Since 1993, the Community Advisory Committee at the Canadian HIV Trials Network has brought community perspectives, expertise and knowledge to the medical research performed by the network. They have reviewed over 300 hundred trials and studies. They have brought a community perspective to clinical guidelines and ensured that fair treatment access is a top priority for research and policy. They have ensured that clinical trials have fair inclusion criteria, and that research questions are important for community as well as researchers. They have worked to remind the medical community that people living with HIV are partners in the research process and not just patients or research subjects.

When asked why they do this work, committee members give a range of reasons and answers. Doris Peltier, an Indigenous woman living with HIV and senior member of the committee says that she does this work to “change the narrative of who we are”, she talks about how her community has been seen by researchers in terms of ‘health deficits’ and ‘risk factors’ and wants to work with researchers to bring Indigenous perspectives into research designs to directly communicate with her community’s needs.

Darren Lauscher says that he works in HIV research because “others came before me”. He talks about giving back to the future, the way that community members in the past have worked with researchers and made it possible to live a healthy live.

The chair of the Community Advisory Committee, Enrico Mandarino works in HIV research because he believes in the approach “nothing about us without us.” Community members have to be involved in the work about their communities or risk research being irrelevant to the people it should serve.

In recent years, the committee has focused their efforts on expanding the role of community members in research initiatives to include training community members to participate on research teams, present research findings and represent community at all levels of research and policy decision making.

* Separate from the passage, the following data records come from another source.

(** * rez-cook: constraint algebra and dependency-tree resolver

    A shallow embedding of [package_list.py], [recipe.py] and the resolver
    functions [has_dependency_conflict] and [build_dependency_tree] of
    [rez-cook.py], with the main block's selection of what to cook. *)

From Stdlib Require Import String Ascii List Bool Arith Lia Permutation.
Import ListNotations.
Open Scope string_scope.
Open Scope list_scope.

(** ** Version ranges (the [rez.vendor.version] collaborator)

    A range is the interval of versions [v] with [lo <= v] and, when [hi] is
    [Some h], [v < h]; [hi = None] is unbounded above. The range "any" is
    [lo = 0, hi = None]. Like rez's [VersionRange.intersection], the
    intersection of two ranges is [None] when it holds no version. *)

Record VersionRange := mkRange { lo : nat; hi : option nat }.

Definition any_range : VersionRange := mkRange 0 None.

Definition min_hi (a b : option nat) : option nat :=
  match a, b with
  | None, h | h, None => h
  | Some x, Some y => Some (Nat.min x y)
  end.

Definition range_nonempty (r : VersionRange) : bool :=
  match hi r with None => true | Some h => Nat.ltb (lo r) h end.

Definition intersection (a b : VersionRange) : option VersionRange :=
  let r := mkRange (Nat.max (lo a) (lo b)) (min_hi (hi a) (hi b)) in
  if range_nonempty r then Some r else None.

Definition intersects (a b : VersionRange) : bool :=
  match intersection a b with Some _ => true | None => false end.

(** The range rez parses from the text [f"{name}-{None}"], written by
    [constrained] when the intersection is empty: no version satisfies it. *)
Definition empty_range : VersionRange := mkRange 0 (Some 0).

(** ** Package requests (rez's [PackageRequest]) *)

Record PackageRequest := mkReq { name : string; range : VersionRange }.

(** [Requirement.conflicts_with]: same family and disjoint ranges. *)
Definition req_conflicts_with (p r : PackageRequest) : bool :=
  String.eqb (name p) (name r) && negb (intersects (range p) (range r)).

(** [Requirement.merged]: [None] across families or on an empty
    intersection. The source re-parses the result through
    [PackageRequest(f"{m.name}-{m.range}")], which gives back [m]. *)
Definition req_merged (p r : PackageRequest) : option PackageRequest :=
  if String.eqb (name p) (name r) then
    match intersection (range p) (range r) with
    | Some rg => Some (mkReq (name p) rg)
    | None => None
    end
  else None.

(** ** Exceptions and results *)

(** Entries of a dependency chain: [str(rec.pkg)] pushed by the resolver, or
    the boolean [constraints_conflict] appended by [has_dependency_conflict]. *)
Inductive ChainEntry := CPkg (p : PackageRequest) | CBool (b : bool).

Definition Chain := list ChainEntry.

(** Messages of the two [RuntimeError]s raised by [build_dependency_tree]. *)
Inductive RuntimeMsg :=
| CouldNotFindRecipe (p : PackageRequest)
    (* f"Could not find a recipe for {pkg}" *)
| CouldNotFindSuitableRecipe (p : PackageRequest) (failed : list Chain)
    (* f"Could not find suitable recipe for {pkg}. {failed_dependency_chains}" *).

Inductive Exc :=
| VersionConflict
| RuntimeError (m : RuntimeMsg)
| TypeError
| RecipeNotFound
| DependencyConflict.

Inductive Result (A : Type) := Ok (a : A) | Err (e : Exc).
Arguments Ok {A} a.
Arguments Err {A} e.

Definition rbind {A B} (m : Result A) (k : A -> Result B) : Result B :=
  match m with Ok a => k a | Err e => Err e end.

Notation "'let!' x := m 'in' k" := (rbind m (fun x => k))
  (at level 200, x name, m at level 100, k at level 200).
Notation "'let!' ' pat := m 'in' k" := (rbind m (fun x => match x with pat => k end))
  (at level 200, pat pattern, m at level 100, k at level 200).

(** ** Python dicts: insertion-ordered association lists *)

Section Dict.
Context {V : Type}.

Definition Dict := list (string * V).

Fixpoint dict_get (d : Dict) (k : string) : option V :=
  match d with
  | [] => None
  | (k', v) :: d' => if String.eqb k k' then Some v else dict_get d' k
  end.

(** [d[k] = v]: an existing key keeps its position, a new key is appended. *)
Fixpoint dict_set (d : Dict) (k : string) (v : V) : Dict :=
  match d with
  | [] => [(k, v)]
  | (k', v') :: d' =>
      if String.eqb k k' then (k, v) :: d' else (k', v') :: dict_set d' k v
  end.

Definition dict_keys (d : Dict) : list string := map fst d.
Definition dict_values (d : Dict) : list V := map snd d.

End Dict.
Arguments Dict : clear implicits.

(** ** PackageList *)

Definition PackageList := list PackageRequest.

Definition names (l : PackageList) : list string := map name l.

(** [PackageList.__init__] on a list of [PackageRequest]s: a copy. *)
Definition PackageList_init (pkgs : list PackageRequest) : PackageList := pkgs.

(** [PackageList.__add__]. *)
Definition PackageList_add (a b : PackageList) : PackageList :=
  PackageList_init (a ++ b).

Definition has_conflicts_with (self rhs : PackageList) : bool :=
  existsb (fun p => existsb (fun r => req_conflicts_with p r) rhs) self.

(** [return len(self._pkgs) != 0] *)
Definition is_empty (self : PackageList) : bool := negb (Nat.eqb (length self) 0).

(** [get_conflicts]: on the first conflicting pair the statement
    [conflicts.append[(p, r)]] subscripts the bound method [append], which
    raises [TypeError]; [conflicts] is never appended to. The two loops: *)
Fixpoint get_conflicts_inner (p : PackageRequest) (rs : PackageList) : Result unit :=
  match rs with
  | [] => Ok tt
  | r :: rs' =>
      if req_conflicts_with p r then Err TypeError (* conflicts.append[(p, r)] *)
      else get_conflicts_inner p rs'
  end.

Fixpoint get_conflicts_outer (ps rhs : PackageList) : Result unit :=
  match ps with
  | [] => Ok tt
  | p :: ps' => let! _ := get_conflicts_inner p rhs in get_conflicts_outer ps' rhs
  end.

Definition get_conflicts (self rhs : PackageList)
  : Result (list (PackageRequest * PackageRequest)) :=
  let conflicts := [] in
  let! _ := get_conflicts_outer self rhs in Ok conflicts.

Definition list_conflicts_with (self : PackageList) (r : PackageRequest) : bool :=
  existsb (fun p => req_conflicts_with p r) self.

(** [dict(zip([p.name for p in l], l))] *)
Definition dict_of (l : PackageList) : Dict PackageRequest :=
  fold_left (fun d p => dict_set d (name p) p) l [].

(** The loop [for p in rhs] of [additive_merged] over the dict [d]. *)
Fixpoint additive_merged_loop (ps : PackageList) (d : Dict PackageRequest)
  : Result (Dict PackageRequest) :=
  match ps with
  | [] => Ok d
  | p :: ps' =>
      match dict_get d (name p) with
      | Some q =>
          match req_merged p q with
          | None => Err VersionConflict
          | Some m => additive_merged_loop ps' (dict_set d (name p) (mkReq (name m) (range m)))
          end
      | None => additive_merged_loop ps' (dict_set d (name p) p)
      end
  end.

Definition additive_merged (self rhs : PackageList) : Result PackageList :=
  let d := dict_of self in
  let! d' := additive_merged_loop rhs d in Ok (PackageList_init (dict_values d')).

(** The loop [for p in rhs] of [merged], [d] being the dict of [self]. *)
Fixpoint merged_loop (d : Dict PackageRequest) (ps : PackageList) (result : PackageList)
  : Result PackageList :=
  match ps with
  | [] => Ok result
  | p :: ps' =>
      match dict_get d (name p) with
      | Some q =>
          match req_merged p q with
          | None => Err VersionConflict
          | Some m => merged_loop d ps' (result ++ [mkReq (name m) (range m)])
          end
      | None => merged_loop d ps' result
      end
  end.

Definition merged (self rhs : PackageList) : Result PackageList :=
  let! result := merged_loop (dict_of self) rhs [] in Ok (PackageList_init result).

(** The loop [for p in self._pkgs] of [merged_into], [d] being the dict of
    [rhs]. *)
Fixpoint merged_into_loop (d : Dict PackageRequest) (ps : PackageList) (result : PackageList)
  : Result PackageList :=
  match ps with
  | [] => Ok result
  | p :: ps' =>
      match dict_get d (name p) with
      | Some q =>
          match req_merged p q with
          | None => Err VersionConflict
          | Some m => merged_into_loop d ps' (result ++ [mkReq (name m) (range m)])
          end
      | None => merged_into_loop d ps' (result ++ [p])
      end
  end.

Definition merged_into (self rhs : PackageList) : Result PackageList :=
  let! result := merged_into_loop (dict_of rhs) self [] in Ok (PackageList_init result).

Definition constrained (self : PackageList) (rhs : PackageRequest) : PackageList :=
  PackageList_init
    (map (fun p =>
            if String.eqb (name rhs) (name p) then
              mkReq (name p)
                    (match intersection (range p) (range rhs) with
                     | Some rg => rg
                     | None => empty_range
                     end)
            else p) self).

In Canada, members of the HIV community are national coordinators on studies and grants. They present at national and international scientific conferences, sit on policy and legal boards, and contribute to educational curricula. Importantly, they act as a bridge between scientists and researchers and the communities of people affected by HIV.

While there are still many gaps in the global HIV response, the one between researchers and community in Canada has been steadily closing. Bridging this gap through partnerships between researchers and community members moves research forward toward better care and treatment options, more effective prevention tools, and more support for people to live healthy, dignified lives.